6.1 Clinical Trials Experience

Because clinical trials and other studies are conducted under widely varying conditions, adverse reaction rates observed in the clinical trials of a drug cannot be directly compared to rates in the clinical trials of another drug and may not reflect the rates observed in practice.

Common adverse reactions were: ulcerative stomatitis, leukopenia, nausea, and abdominal distress. Other clinically relevant adverse reactions were infection, malaise, fatigue, chills, fever, and dizziness.

Rheumatoid Arthritis

The most common adverse reactions of methotrexate that exceeded the rate of placebo in 12- to 18-week double-blind studies in patients (n=128) with rheumatoid arthritis are listed below. Patients received methotrexate 7.5 to 15 mg orally once weekly. Most patients received concomitant nonsteroidal anti-inflammatory drugs (NSAIDs) and some also received corticosteroids.
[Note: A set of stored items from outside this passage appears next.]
Lemma multipoint_within_multipoint_iff_witness :
  @booleanWithin SpecModel.imports
    (Geom (MultiPoint [(1, 2); (1, 2); (3, 4)]%float))
    (Feature (MultiPoint [(3, 4); (0, 0); (1, 2)]%float))
  = Return (VBool true).
Proof.
  apply (@multipoint_within_multipoint_iff SpecModel.imports
           (Geom (MultiPoint [(1, 2); (1, 2); (3, 4)]%float))
           (Feature (MultiPoint [(3, 4); (0, 0); (1, 2)]%float))
           [(1, 2); (1, 2); (3, 4)]%float [(3, 4); (0, 0); (1, 2)]%float
           eq_refl eq_refl).
  intros c1 [<- | [<- | [<- | []]]].
  - exists (1, 2)%float. simpl. auto.
  - exists (1, 2)%float. simpl. auto.
  - exists (3, 4)%float. simpl. auto.
Defined.

(** X2: a Point is within a MultiPoint exactly as the MultiPoint made of
    that one point is: the scan that breaks at the first match and the scan
    without a break agree, and [===] does not depend on the order of its
    operands. *)
Theorem point_within_multipoint_as_singleton `{Imports} :
  forall (f1 f1' f2 : GeoJSON) (p : Coord) (m : list Coord),
    getGeom f1 = Point p ->
    getGeom f1' = MultiPoint [p] ->
    getGeom f2 = MultiPoint m ->
    booleanWithin f1 f2 = booleanWithin f1' f2.
Proof.
  intros f1 f1' f2 p m H1 H1' H2. dispatch. do 2 f_equal.
  rewrite isPointInMultiPoint_existsb, isMultiPointInMultiPoint_forallb.
  cbn [forallb]. rewrite andb_true_r.
  induction m as [| c rest IH]; simpl; [reflexivity |].
  rewrite IH, (compareCoords_sym c p). reflexivity.
Qed.

Lemma point_within_multipoint_as_singleton_witness :
  @booleanWithin SpecModel.imports
    (Geom (Point (3, 4)%float)) (Geom (MultiPoint [(0, 0); (3, 4)]%float))
  = @booleanWithin SpecModel.imports
      (Feature (MultiPoint [(3, 4)]%float))
      (Geom (MultiPoint [(0, 0); (3, 4)]%float)).
Proof.
  apply (@point_within_multipoint_as_singleton SpecModel.imports
           (Geom (Point (3, 4)%float)) (Feature (MultiPoint [(3, 4)]%float))
           (Geom (MultiPoint [(0, 0); (3, 4)]%float))
           (3, 4)%float [(0, 0); (3, 4)]%float eq_refl eq_refl eq_refl).
Defined.

(** X3: a MultiPoint is within itself exactly when none of its coordinates
    has a NaN component: a position with a NaN matches nothing, itself
    included. *)
Theorem multipoint_within_itself `{Imports} :
  forall m : list Coord,
    booleanWithin (Geom (MultiPoint m)) (Geom (MultiPoint m))
    = Return (VBool (forallb numericCoord m)).
Proof.
  intros m. unfold booleanWithin. cbn [getGeom]. do 2 f_equal.
  apply bool_eq_of_iff.
  rewrite isMultiPointInMultiPoint_iff, forallb_forall. split.
  - intros Hall c Hin. destruct (Hall c Hin) as [c2 [_ Hc]].
    apply (compareCoords_numeric _ _ Hc).
  - intros Hall c Hin. exists c. split; [exact Hin |].
    exact (Hall c Hin).
Qed.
Hepatic histology was not examined in these short-term studies.

Incidence ≥ 10%: Elevated liver tests 15%, nausea/vomiting 10%

Incidence 3% to < 10%: Stomatitis, thrombocytopenia (platelet count < 100,000/mm3)

Incidence 1% to < 3%: Rash/pruritus/dermatitis, diarrhea, alopecia, leukopenia (white blood cell count < 3000/mm3), pancytopenia, dizziness

Two other controlled trials of patients (n=680) with rheumatoid arthritis who received methotrexate 7.5 mg to 15 mg orally once weekly showed the following serious adverse reaction:

Incidence 1%: Interstitial pneumonitis

Other less common adverse reactions were: anemia, headache, upper respiratory infection, anorexia, arthralgias, chest pain, coughing, dysuria, eye discomfort, epistaxis, fever, infection, sweating, tinnitus, vaginal discharge.

Polyarticular Juvenile Idiopathic Arthritis (pJIA)

The most common adverse reactions reported in patients 2 to 18 years of age with pJIA treated with methotrexate 5 mg/m2 to 20 mg/m2 orally once weekly or 0.1 to 0.65 mg/kg orally once weekly were as follows: elevated liver tests 14%; gastrointestinal reactions (e.g., nausea, vomiting, diarrhea) 11%; stomatitis 2%; leukopenia 2%; headache 1.2%; alopecia 0.5%; dizziness 0.2%; rash 0.2%. Most patients received concomitant NSAIDs and some also received corticosteroids.


In two published series of adults with psoriasis (n=204, 248) who received methotrexate up to 25 mg per week for up to 4 years, adverse reaction rates were similar to those in patients with rheumatoid arthritis, except for alopecia, photosensitivity, and “burning of skin lesions” (3% to 10% each). Painful plaque erosions have been reported.